An elastic fiber consists of molecules of the protein elastin surrounded by a glycoprotein
named fibrillin, which adds strength and stability. Because of their unique molecular structure,
elastic fibers are strong but can be stretched up to 150% of their relaxed length without
breaking.
Equally important, elastic fibers have the ability to return to their original shape after being
stretched, a property called elasticity. Elastic fibers are plentiful in skin, blood vessel walls, and
lung tissue.
17. Reticular fibers
Reticular fibers consisting of collagen arranged in fine bundles with a coating of
glycoprotein, provide support in the walls of blood vessels and form a network around the cells
in some tissues, such as areolar connective tissue, adipose tissue, and smooth muscle tissue.

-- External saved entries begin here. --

(** ** The program as a step relation

    Clients have distinct identifiers.  A branch of a loop that is not ready
    changes nothing. *)
Inductive app_step : relation (App C B) :=
| StepClient cuid b a : app_managers a !! cuid = None -> app_step a (app_build_client cuid b a).2
| StepCounter cuid duid b a : fresh_builder b -> app_step a (app_build_counter cuid duid b a).2
| StepUser core fuel fresh ptr now h op a :
    app_step a (user_call core (run_user fuel fresh ptr now h op) a).2
| StepUnsubscribe cuid key a : app_step a (app_unsubscribe_datatype cuid key a).2
| StepSync core a : app_step a (app_send_sync core a).2
| StepTurn now core branch a : app_step a (default a (app_turn build next now core branch a)).

Lemma app_inv_init conn : app_inv (App_new conn : App C B).
Proof.
  constructor; try done; cbn.
  - intros core. by rewrite lookup_empty; intros [? ?].
Qed.

Lemma app_step_inv a a' : app_step a a' -> app_inv a -> app_inv a'.
Proof.
  destruct 1 as [cuid b a Hfree|cuid duid b a Hb|core fuel fresh ptr now h op a|cuid key a|core a
    |now core branch a]; intros Hinv.
  - by apply build_client_inv.
  - by apply build_counter_inv.
  - by apply user_call_inv.
  - by apply unsubscribe_inv.
  - destruct Hinv as [Hund Hhooks Hcore Hloops Hcommon Hmanaged Henabled]. constructor; try done.
    intros c. cbn. rewrite lookup_alter_is_Some. apply Hloops.
  - destruct (app_turn build next now core branch a) as [a'|] eqn:Ht; [by eapply turn_inv|done].
Qed.

End whole.

(** ** Unsubscribing while a round is in flight *)
Lemma process_subscribed_clients p rt sv : wired_map (final (process_subscribed p rt sv)) = wired_map sv.
Proof.
  unfold process_subscribed, process_client_push, do_push_transactions, push_transactions, notify_pushed,
    mbind, M_bind, get, mret, M_ret.
  destruct (bool_decide _); [done|]. destruct (negb _); [done|]. destruct (ppp_is_readonly _ && _); [done|].
  destruct (push_loop _ _ _ _ _) as [[[? ?] ?] any]. by destruct (rt && any).
Qed.

Section in_flight.
Context (fk : gmap Cuid Z -> option Cuid).

#[local] Instance in_flight_conn : ConnectivityOps LocalConnectivity := local_connectivity fk.

(** The server's answer to a push of a registered client in state [Subscribed]. *)
Lemma subscribed_push_answer snap p lc arc sv :
  ppp_state p = Subscribed -> datatype_servers lc !! PushPullPack_resource_id p = Some arc ->
  lc_arcs lc !! arc = Some sv -> wired_map sv !! ppp_cuid p <> None -> srv_type sv = ppp_type p ->
  ppp_is_readonly p = false ->
  exists q lc' cs sv', conn_push_pull snap p lc = (Ok q, lc', cs) /\
    ppp_error q = None /\ ppp_state q = Subscribed /\
    datatype_servers lc' = datatype_servers lc /\ lc_arcs lc' !! arc = Some sv' /\
    wired_map sv' = wired_map sv.
Proof.
  intros Hst Harc Hsv Hreg Hty Hro.
  pose proof (process_subscribed_clients p (lc_is_realtime lc) sv) as Hclients.
  assert (exists q sv' cs, process_subscribed p (lc_is_realtime lc) sv = (Ok q, sv', cs) /\
    ppp_error q = None /\ ppp_state q = Subscribed) as (q & sv' & cs & Hq & He & Hs).
  { unfold process_subscribed, process_client_push, do_push_transactions, mbind, M_bind, get, mret, M_ret.
    rewrite bool_decide_false by done. rewrite bool_decide_true by done. cbn -[push_transactions].
    rewrite Hro. cbn -[push_transactions]. destruct (push_transactions p sv) as [[cseq any] sv1].
    destruct (_ && any); by do 3 eexists. }
  rewrite Hq in Hclients. cbn in Hclients. cbn. unfold LocalConnectivity_push_pull, mbind, M_bind, get.
  unfold get_local_datatype_server. rewrite Harc. unfold push_pull_process, process. rewrite Hsv, Hst, Hq.
  cbn. do 4 eexists. split; [reflexivity|]. split_and!; try done. cbn. apply lookup_insert_eq.
Qed.

(** C14.  [unsubscribe] during a round of a subscribed datatype: the user's call
    succeeds, but the answer to the round, which was sent in state [Subscribed],
    is taken for a protocol violation.  The datatype becomes [Disabled] without
    applying the answer and its unacknowledged transactions are dropped; no later
    [sync] is possible and the loop stops, so the server is never told and keeps
    the client. *)
Theorem unsubscribe_during_round_is_lost now core (w : World LocalConnectivity) td pushing arc sv :
  let m := td_mutable td in
  w_cores w !! core = Some m -> m_state m = Subscribed -> attr_is_readonly (m_attr m) = false ->
  outcome (create_push_pull_pack m) = Ok pushing ->
  datatype_servers (w_conn w) !! Attribute_resource_id (m_attr m) = Some arc ->
  lc_arcs (w_conn w) !! arc = Some sv ->
  wired_map sv !! Attribute_get_cuid (m_attr m) = Some core -> srv_type sv = attr_type (m_attr m) ->
  exists td' q lc' cs e,
    td_unsubscribe td = (Ok tt, td', calls (td_unsubscribe td)) /\ td_get_state td' = Unsubscribing /\
    conn_push_pull (snapshots now w) pushing (w_conn w) = (Ok q, lc', cs) /\
    outcome (apply_pulled q (td_mutable td')) =
      Err (DatatypeErrorWithAction_new (ServerRejected (Rej_ProtocolViolation e)) Disable) /\
    final (apply_pulled q (td_mutable td')) = m_put_state Disabled m /\
    let m' := final (handle_error (ServerRejected (Rej_ProtocolViolation e)) Disable (m_put_state Disabled m)) in
    m_state m' = Disabled /\ m_checkpoint m' = m_checkpoint m /\ m_crdt m' = m_crdt m /\
    transaction (m_push_buffer m') = [] /\
    (forall reply, exists why, outcome (td_sync reply (td_set_mutable m' td')) = Err (NotWritable why)) /\
    LoopMode_from Disable = Stopped /\
    datatype_servers lc' !! Attribute_resource_id (m_attr m) = Some arc /\
    exists sv', lc_arcs lc' !! arc = Some sv' /\ wired_map sv' !! Attribute_get_cuid (m_attr m) = Some core.
Proof.
  intros m Hm Hst Hro Hpush Harc Hsv Hreg Hty.
  assert (Hpack : ppp_state pushing = Subscribed /\
    PushPullPack_resource_id pushing = Attribute_resource_id (m_attr m) /\
    ppp_cuid pushing = Attribute_get_cuid (m_attr m) /\ ppp_type pushing = attr_type (m_attr m) /\
    ppp_is_readonly pushing = false).
  { unfold create_push_pull_pack in Hpush. destruct (get_pushing_transactions _ _ _) as [[txs sz]| | |]; try done.
    injection Hpush as <-. cbn. by rewrite Hst. }
  destruct Hpack as (Hps & Hpr & Hpc & Hpt & Hpro).
  destruct (subscribed_push_answer (snapshots now w) pushing (w_conn w) arc sv)
    as (q & lc' & cs & sv' & Hq & Hqe & Hqs & Hserv & Hsv' & Hwired);
    [done|by rewrite Hpr|done|by rewrite Hpc, Hreg|by rewrite Hpt|done|].
  assert (Hunsub : exists cs', td_unsubscribe td =
    (Ok tt, td_set_mutable (m_put_state Unsubscribing m) td, cs')).
  { unfold td_unsubscribe, check_subscribed, locked, emit, mbind, M_bind.
    rewrite decide_False by (intros Hne; by apply Hne). rewrite set_state_eq. by eexists. }
  destruct Hunsub as [cs' Hunsub].
  set (e := "illegal state from push-pull: received " +:+ DatatypeState_to_string Subscribed
            +:+ " for " +:+ DatatypeState_to_string Unsubscribing).
  exists (td_set_mutable (m_put_state Unsubscribing m) td), q, lc', cs, e.
  split; [by rewrite Hunsub|]. split; [done|]. split; [done|].
  assert (Happly : apply_pulled q (m_put_state Unsubscribing m) =
    (Err (DatatypeErrorWithAction_new (ServerRejected (Rej_ProtocolViolation e)) Disable),
     m_put_state Disabled m, state_change_calls (m_put_state Unsubscribing m) Disabled)).
  { rewrite (apply_pulled_refused q _ (DatatypeErrorWithAction_new
      (ServerRejected (Rej_ProtocolViolation e)) Disable) Disabled); [reflexivity|].
    unfold handle_error_and_datatype_state, expect_state, process_illegal_state_response, mbind,
      M_bind, modify, get, lift, PullHandler_new; cbn -[decide]. rewrite Hqe, Hqs. cbn -[decide].
    rewrite decide_True by (cbn; by rewrite Hqs). cbn. by rewrite Hqs. }
  cbn [td_mutable td_set_mutable]. rewrite Happly. split; [done|]. split; [done|].
  unfold handle_error, Mutable_apply_action, Mutable_disable. cbn.
  split_and!; try done.
  - intros reply. eexists. reflexivity.
  - by rewrite Hserv.
  - exists sv'. split; [done|]. by rewrite Hwired.
Qed.
End in_flight.
Lemma orderly_step_moves a a' : orderly_step a a' -> program_inv a ->
  loops_open a' /\ (lc_wf (h_conn (app_heap a')) /\ lc_separate (h_conn (app_heap a'))) /\
  forall rid, moves rid a a'.
Proof.
  intros Hstep Hinv.
  assert (Hcall : forall E A core (f : TM E A),
    (forall td, core_of core a = Some td -> user_effect (td_mutable td) (td_mutable (final (f td)))) ->
    loops_open (user_call core f a).2 /\
    (lc_wf (h_conn (app_heap (user_call core f a).2)) /\ lc_separate (h_conn (app_heap (user_call core f a).2))) /\
    forall rid, moves rid a (user_call core f a).2).
  { intros E A core f He. destruct (call_moves core f a Hinv He) as (Ho & Hc & Hm).
    split; [done|]. split; [rewrite Hc; apply Hinv|done]. }
  assert (Hsame : forall a1, app_heap a1 = app_heap a -> loops_open a1 ->
    loops_open a1 /\ (lc_wf (h_conn (app_heap a1)) /\ lc_separate (h_conn (app_heap a1))) /\ forall rid, moves rid a a1).
  { intros a1 Hh Ho. split; [done|]. split; [rewrite Hh; apply Hinv|]. by apply same_world_moves. }
  destruct Hstep as [cuid b a Hfree|cuid duid b a Hb Hf Hmax|core fuel fresh ptr now h op a Hroom|cuid key a|core a
    |now core branch a Hroom].
  - apply Hsame; unfold app_build_client; destruct (ClientBuilder_build _ _ _); try done; apply Hinv.
  - by apply counter_moves.
  - apply Hcall. intros td Htd. apply run_user_effect; [apply (inv_core _ (pi_app _ Hinv) _ _ Htd)| |by apply Hroom].
    by apply (writable_wf a core td (pi_part _ Hinv)).
  - unfold app_unsubscribe_datatype. destruct (app_managers a !! cuid) as [dm|] eqn:Hdm; [|by apply Hsame; [|apply Hinv]].
    assert (Hid : app_set_heap (app_heap a) a = a) by by destruct a.
    unfold unsubscribe_datatype, mbind, M_bind, get, Client_get_datatype. cbn beta iota zeta.
    destruct (DatatypeManager_get_datatype key (cl_manager _)) as [ds|]; [|cbn; rewrite Hid; by apply Hsame; [|apply Hinv]].
    unfold DatatypeSet_unsubscribe, Datatype_unsubscribe, on_handle. cbn [cl_heap].
    pose proof (Hcall _ _ (get_core ds) dt_unsubscribe (fun td _ => unsubscribe_effect td)) as Hc.
    unfold user_call, core_of in Hc.
    destruct (h_cores (app_heap a) !! get_core ds) as [td|] eqn:Htd; [|cbn; rewrite Hid; by apply Hsame; [|apply Hinv]].
    destruct (dt_unsubscribe td) as [[r td'] w]. cbn [snd] in Hc.
    destruct r as [[]|e|why|]; cbn -[deliver_td fmap]; rewrite ?app_nil_r, foldl_fmap; exact Hc.
  - apply Hsame; [done|]. refine (proj2 (delivers_trans _ (app_set_requests _ a) _ _ _) (pi_open _ Hinv)); [done|].
    apply alter_loop_delivers. intros l. apply on_unbounded_open.
  - by apply turn_moves.
Qed.
Lemma frame_client cuid b a : frame a (app_build_client cuid b a).2.
Proof.
  apply frame_same; unfold app_build_client; by destruct (ClientBuilder_build _ _ _) as [?|?|?|].
Qed.

Lemma frame_sync core a : frame a (app_send_sync core a).2.
Proof. by apply frame_same. Qed.

(** A managed core is alive. *)
Lemma managed_alive cuid key ds a : app_inv a -> app_get_datatype cuid key a = Some ds ->
  is_alive (DatatypeSet_get_core_id ds) a = true.
Proof.
  intros Hinv Hds. destruct (inv_managed _ Hinv _ _ _ Hds) as (td & Htd & _ & _ & Hs).
  destruct (inv_core _ Hinv _ _ Htd) as (Hr & _).
  by destruct (is_alive_ref _ _ _ Htd Hr) as [[? _]|[_ ?]].
Qed.

Lemma frame_counter cuid duid b a : fresh_builder b -> app_inv a ->
  let '(r, a') := app_build_counter cuid duid b a in
  frame a a' /\ forall ds, r = Ok ds -> is_alive (DatatypeSet_get_core_id ds) a' = true.
Proof.
  intros Hb Hinv. unfold app_build_counter.
  destruct (app_managers a !! cuid) as [dm|] eqn:Hdm; [|by split; [apply frame_same|]].
  set (c := mkClient dm (app_heap a)).
  destruct (decide (is_valid_datatype_key (db_key b) = false \/ is_Some (dm_datatypes dm !! db_key b)))
    as [Hno|Hyes].
  { destruct (build_counter_refused duid b c Hno) as [why ->]. by split; [apply frame_same|]. }
  destruct (build_counter_vacant duid b c) as (td & Hbuilt & Hwf & ->).
  { destruct (is_valid_datatype_key _); tauto. }
  { cbn. apply eq_None_not_Some. tauto. }
  cbn -[lookup insert with_new_core]. set (core := h_fresh (app_heap a)) in *. set (a' := app_set_loops _ _).
  assert (Hnew : core_of core a = None).
  { apply eq_None_not_Some. intros [td0 Htd0]. apply (inv_core _ Hinv) in Htd0 as (_ & _ & ?).
    unfold core in *. lia. }
  assert (Hlook : forall c0, core_of c0 a' = if decide (c0 = core) then Some td else core_of c0 a).
  { intros c0. unfold core_of. cbn -[lookup insert]. case_decide as Hc; [subst c0; apply lookup_insert_eq|].
    by rewrite lookup_insert_ne. }
  assert (Hal : is_alive core a' = true).
  { unfold is_alive. rewrite Hlook, decide_True by done. unfold Attribute_upgrade.
    cbn in Hwf. by rewrite Hwf. }
  split; [split|].
  - intros c0 td0 Htd0. rewrite Hlook. destruct (decide (c0 = core)) as [->|]; [congruence|by exists td0].
  - intros c0 Hc0. rewrite Hlook. destruct (decide (c0 = core)) as [->|]; [done|].
    rewrite Hc0. by intros [? ?].
  - exists []. split; [by rewrite app_nil_r|]. by intros t ?%not_elem_of_nil.
  - by intros ds [= <-].
Qed.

Produced by fibroblasts, reticular fibers are much thinner than collagen fibers and form
branching networks. Like collagen fibers, reticular fibers provide support and strength.
Reticular fibers are plentiful in reticular connective tissue, which forms the stroma (bed or
covering) or supporting framework of many soft organs, such as the spleen and lymph nodes.
These fibers also help form the basement membrane.